→ **DATASET RECORDS**
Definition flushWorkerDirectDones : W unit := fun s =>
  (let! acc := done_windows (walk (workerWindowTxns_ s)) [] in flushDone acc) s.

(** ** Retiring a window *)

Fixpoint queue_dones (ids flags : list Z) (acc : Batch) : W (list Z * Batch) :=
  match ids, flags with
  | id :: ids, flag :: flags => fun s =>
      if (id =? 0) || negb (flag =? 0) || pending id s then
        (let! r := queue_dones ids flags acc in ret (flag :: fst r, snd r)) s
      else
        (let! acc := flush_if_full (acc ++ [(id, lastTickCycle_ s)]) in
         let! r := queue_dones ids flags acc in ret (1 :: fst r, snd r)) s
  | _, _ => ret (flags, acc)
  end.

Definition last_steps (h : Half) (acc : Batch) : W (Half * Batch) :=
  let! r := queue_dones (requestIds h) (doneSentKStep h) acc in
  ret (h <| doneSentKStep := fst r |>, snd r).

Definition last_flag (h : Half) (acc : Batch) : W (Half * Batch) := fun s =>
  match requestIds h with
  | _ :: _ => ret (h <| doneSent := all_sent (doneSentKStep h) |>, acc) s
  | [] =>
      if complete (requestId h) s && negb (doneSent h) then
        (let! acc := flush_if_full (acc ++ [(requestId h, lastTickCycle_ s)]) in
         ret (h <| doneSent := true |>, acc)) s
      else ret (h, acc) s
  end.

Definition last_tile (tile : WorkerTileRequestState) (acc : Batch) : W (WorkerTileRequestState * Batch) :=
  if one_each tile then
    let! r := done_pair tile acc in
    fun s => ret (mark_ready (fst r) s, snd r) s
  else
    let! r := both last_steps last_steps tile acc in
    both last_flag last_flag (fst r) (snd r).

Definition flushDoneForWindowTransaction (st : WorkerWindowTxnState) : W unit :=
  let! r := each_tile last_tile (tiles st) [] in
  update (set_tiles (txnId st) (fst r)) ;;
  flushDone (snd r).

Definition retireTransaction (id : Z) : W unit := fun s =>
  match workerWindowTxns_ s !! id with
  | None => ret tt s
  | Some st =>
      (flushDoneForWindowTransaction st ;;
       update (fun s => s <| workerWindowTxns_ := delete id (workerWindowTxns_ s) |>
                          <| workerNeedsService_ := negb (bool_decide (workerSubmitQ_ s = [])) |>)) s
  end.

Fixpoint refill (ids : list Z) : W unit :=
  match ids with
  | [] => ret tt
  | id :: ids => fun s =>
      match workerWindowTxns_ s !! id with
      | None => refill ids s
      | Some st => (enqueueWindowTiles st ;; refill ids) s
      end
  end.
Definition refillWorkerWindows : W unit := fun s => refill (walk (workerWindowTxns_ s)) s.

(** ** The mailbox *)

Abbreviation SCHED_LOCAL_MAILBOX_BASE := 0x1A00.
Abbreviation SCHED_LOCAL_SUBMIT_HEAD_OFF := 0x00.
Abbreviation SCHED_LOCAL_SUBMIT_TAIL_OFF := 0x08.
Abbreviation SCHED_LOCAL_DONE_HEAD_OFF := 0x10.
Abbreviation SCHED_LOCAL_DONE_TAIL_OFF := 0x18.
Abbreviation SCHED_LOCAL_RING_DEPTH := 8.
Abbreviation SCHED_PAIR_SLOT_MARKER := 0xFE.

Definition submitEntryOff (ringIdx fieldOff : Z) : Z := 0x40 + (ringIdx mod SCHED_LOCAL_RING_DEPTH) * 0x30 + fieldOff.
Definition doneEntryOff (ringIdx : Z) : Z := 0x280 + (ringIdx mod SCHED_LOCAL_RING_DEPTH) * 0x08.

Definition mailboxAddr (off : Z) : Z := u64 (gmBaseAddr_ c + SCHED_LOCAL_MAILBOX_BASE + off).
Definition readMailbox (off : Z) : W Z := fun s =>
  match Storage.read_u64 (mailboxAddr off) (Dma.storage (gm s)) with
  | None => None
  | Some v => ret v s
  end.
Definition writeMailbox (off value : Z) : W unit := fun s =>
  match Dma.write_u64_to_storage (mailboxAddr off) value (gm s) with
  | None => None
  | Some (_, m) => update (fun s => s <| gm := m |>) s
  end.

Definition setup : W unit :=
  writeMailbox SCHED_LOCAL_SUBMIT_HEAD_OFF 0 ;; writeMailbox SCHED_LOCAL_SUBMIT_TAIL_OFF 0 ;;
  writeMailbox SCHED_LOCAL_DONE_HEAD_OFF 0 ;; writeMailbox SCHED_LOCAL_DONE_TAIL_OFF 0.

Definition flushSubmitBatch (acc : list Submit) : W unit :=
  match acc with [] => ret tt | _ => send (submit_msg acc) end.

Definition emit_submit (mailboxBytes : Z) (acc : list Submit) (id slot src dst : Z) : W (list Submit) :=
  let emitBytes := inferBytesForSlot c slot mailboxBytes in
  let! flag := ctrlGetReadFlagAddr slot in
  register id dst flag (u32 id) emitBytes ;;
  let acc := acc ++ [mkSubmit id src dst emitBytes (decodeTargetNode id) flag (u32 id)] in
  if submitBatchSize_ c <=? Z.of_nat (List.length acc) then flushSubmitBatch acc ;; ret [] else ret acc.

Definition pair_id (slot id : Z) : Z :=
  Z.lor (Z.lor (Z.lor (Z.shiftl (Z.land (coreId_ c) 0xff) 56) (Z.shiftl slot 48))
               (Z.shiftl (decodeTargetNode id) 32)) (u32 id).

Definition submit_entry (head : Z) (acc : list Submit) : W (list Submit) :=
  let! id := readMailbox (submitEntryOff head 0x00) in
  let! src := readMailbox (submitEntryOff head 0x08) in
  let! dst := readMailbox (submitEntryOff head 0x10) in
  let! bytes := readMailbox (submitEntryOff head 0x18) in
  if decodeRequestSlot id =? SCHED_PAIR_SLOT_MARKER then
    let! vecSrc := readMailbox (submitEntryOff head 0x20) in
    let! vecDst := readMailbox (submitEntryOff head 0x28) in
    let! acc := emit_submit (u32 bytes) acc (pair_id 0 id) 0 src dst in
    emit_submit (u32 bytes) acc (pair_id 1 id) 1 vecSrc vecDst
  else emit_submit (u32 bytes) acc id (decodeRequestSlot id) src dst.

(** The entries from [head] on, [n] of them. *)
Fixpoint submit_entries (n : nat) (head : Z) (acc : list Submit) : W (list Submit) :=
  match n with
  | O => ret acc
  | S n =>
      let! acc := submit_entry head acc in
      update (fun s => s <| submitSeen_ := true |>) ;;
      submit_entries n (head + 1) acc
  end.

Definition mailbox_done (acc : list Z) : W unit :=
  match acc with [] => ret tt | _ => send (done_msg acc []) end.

→ **EXERCISE OBJECTIVE**
Your task is to print all of the records exactly.

→ **RESPONSE TO THE EXERCISE**
Definition flushWorkerDirectDones : W unit := fun s =>
  (let! acc := done_windows (walk (workerWindowTxns_ s)) [] in flushDone acc) s.

(** ** Retiring a window *)

Fixpoint queue_dones (ids flags : list Z) (acc : Batch) : W (list Z * Batch) :=
  match ids, flags with
  | id :: ids, flag :: flags => fun s =>
      if (id =? 0) || negb (flag =? 0) || pending id s then
        (let! r := queue_dones ids flags acc in ret (flag :: fst r, snd r)) s
      else
        (let! acc := flush_if_full (acc ++ [(id, lastTickCycle_ s)]) in
         let! r := queue_dones ids flags acc in ret (1 :: fst r, snd r)) s
  | _, _ => ret (flags, acc)
  end.

Definition last_steps (h : Half) (acc : Batch) : W (Half * Batch) :=
  let! r := queue_dones (requestIds h) (doneSentKStep h) acc in
  ret (h <| doneSentKStep := fst r |>, snd r).

Definition last_flag (h : Half) (acc : Batch) : W (Half * Batch) := fun s =>
  match requestIds h with
  | _ :: _ => ret (h <| doneSent := all_sent (doneSentKStep h) |>, acc) s
  | [] =>
      if complete (requestId h) s && negb (doneSent h) then
        (let! acc := flush_if_full (acc ++ [(requestId h, lastTickCycle_ s)]) in
         ret (h <| doneSent := true |>, acc)) s
      else ret (h, acc) s
  end.

Definition last_tile (tile : WorkerTileRequestState) (acc : Batch) : W (WorkerTileRequestState * Batch) :=
  if one_each tile then
    let! r := done_pair tile acc in
    fun s => ret (mark_ready (fst r) s, snd r) s
  else
    let! r := both last_steps last_steps tile acc in
    both last_flag last_flag (fst r) (snd r).

Definition flushDoneForWindowTransaction (st : WorkerWindowTxnState) : W unit :=
  let! r := each_tile last_tile (tiles st) [] in
  update (set_tiles (txnId st) (fst r)) ;;
  flushDone (snd r).

Definition retireTransaction (id : Z) : W unit := fun s =>
  match workerWindowTxns_ s !! id with
  | None => ret tt s
  | Some st =>
      (flushDoneForWindowTransaction st ;;
       update (fun s => s <| workerWindowTxns_ := delete id (workerWindowTxns_ s) |>
                          <| workerNeedsService_ := negb (bool_decide (workerSubmitQ_ s = [])) |>)) s
  end.

Fixpoint refill (ids : list Z) : W unit :=
  match ids with
  | [] => ret tt
  | id :: ids => fun s =>
      match workerWindowTxns_ s !! id with
      | None => refill ids s
      | Some st => (enqueueWindowTiles st ;; refill ids) s
      end
  end.
Definition refillWorkerWindows : W unit := fun s => refill (walk (workerWindowTxns_ s)) s.

(** ** The mailbox *)

Abbreviation SCHED_LOCAL_MAILBOX_BASE := 0x1A00.
Abbreviation SCHED_LOCAL_SUBMIT_HEAD_OFF := 0x00.
Abbreviation SCHED_LOCAL_SUBMIT_TAIL_OFF := 0x08.
Abbreviation SCHED_LOCAL_DONE_HEAD_OFF := 0x10.
Abbreviation SCHED_LOCAL_DONE_TAIL_OFF := 0x18.
Abbreviation SCHED_LOCAL_RING_DEPTH := 8.
Abbreviation SCHED_PAIR_SLOT_MARKER := 0xFE.

Definition submitEntryOff (ringIdx fieldOff : Z) : Z := 0x40 + (ringIdx mod SCHED_LOCAL_RING_DEPTH) * 0x30 + fieldOff.
Definition doneEntryOff (ringIdx : Z) : Z := 0x280 + (ringIdx mod SCHED_LOCAL_RING_DEPTH) * 0x08.

Definition mailboxAddr (off : Z) : Z := u64 (gmBaseAddr_ c + SCHED_LOCAL_MAILBOX_BASE + off).
Definition readMailbox (off : Z) : W Z := fun s =>
  match Storage.read_u64 (mailboxAddr off) (Dma.storage (gm s)) with
  | None => None
  | Some v => ret v s
  end.
Definition writeMailbox (off value : Z) : W unit := fun s =>
  match Dma.write_u64_to_storage (mailboxAddr off) value (gm s) with
  | None => None
  | Some (_, m) => update (fun s => s <| gm := m |>) s
  end.

Definition setup : W unit :=
  writeMailbox SCHED_LOCAL_SUBMIT_HEAD_OFF 0 ;; writeMailbox SCHED_LOCAL_SUBMIT_TAIL_OFF 0 ;;
  writeMailbox SCHED_LOCAL_DONE_HEAD_OFF 0 ;; writeMailbox SCHED_LOCAL_DONE_TAIL_OFF 0.

Definition flushSubmitBatch (acc : list Submit) : W unit :=
  match acc with [] => ret tt | _ => send (submit_msg acc) end.

Definition emit_submit (mailboxBytes : Z) (acc : list Submit) (id slot src dst : Z) : W (list Submit) :=
  let emitBytes := inferBytesForSlot c slot mailboxBytes in
  let! flag := ctrlGetReadFlagAddr slot in
  register id dst flag (u32 id) emitBytes ;;
  let acc := acc ++ [mkSubmit id src dst emitBytes (decodeTargetNode id) flag (u32 id)] in
  if submitBatchSize_ c <=? Z.of_nat (List.length acc) then flushSubmitBatch acc ;; ret [] else ret acc.

Definition pair_id (slot id : Z) : Z :=
  Z.lor (Z.lor (Z.lor (Z.shiftl (Z.land (coreId_ c) 0xff) 56) (Z.shiftl slot 48))
               (Z.shiftl (decodeTargetNode id) 32)) (u32 id).

Definition submit_entry (head : Z) (acc : list Submit) : W (list Submit) :=
  let! id := readMailbox (submitEntryOff head 0x00) in
  let! src := readMailbox (submitEntryOff head 0x08) in
  let! dst := readMailbox (submitEntryOff head 0x10) in
  let! bytes := readMailbox (submitEntryOff head 0x18) in
  if decodeRequestSlot id =? SCHED_PAIR_SLOT_MARKER then
    let! vecSrc := readMailbox (submitEntryOff head 0x20) in
    let! vecDst := readMailbox (submitEntryOff head 0x28) in
    let! acc := emit_submit (u32 bytes) acc (pair_id 0 id) 0 src dst in
    emit_submit (u32 bytes) acc (pair_id 1 id) 1 vecSrc vecDst
  else emit_submit (u32 bytes) acc id (decodeRequestSlot id) src dst.

(** The entries from [head] on, [n] of them. *)
Fixpoint submit_entries (n : nat) (head : Z) (acc : list Submit) : W (list Submit) :=
  match n with
  | O => ret acc
  | S n =>
      let! acc := submit_entry head acc in
      update (fun s => s <| submitSeen_ := true |>) ;;
      submit_entries n (head + 1) acc
  end.

Definition mailbox_done (acc : list Z) : W unit :=
  match acc with [] => ret tt | _ => send (done_msg acc []) end.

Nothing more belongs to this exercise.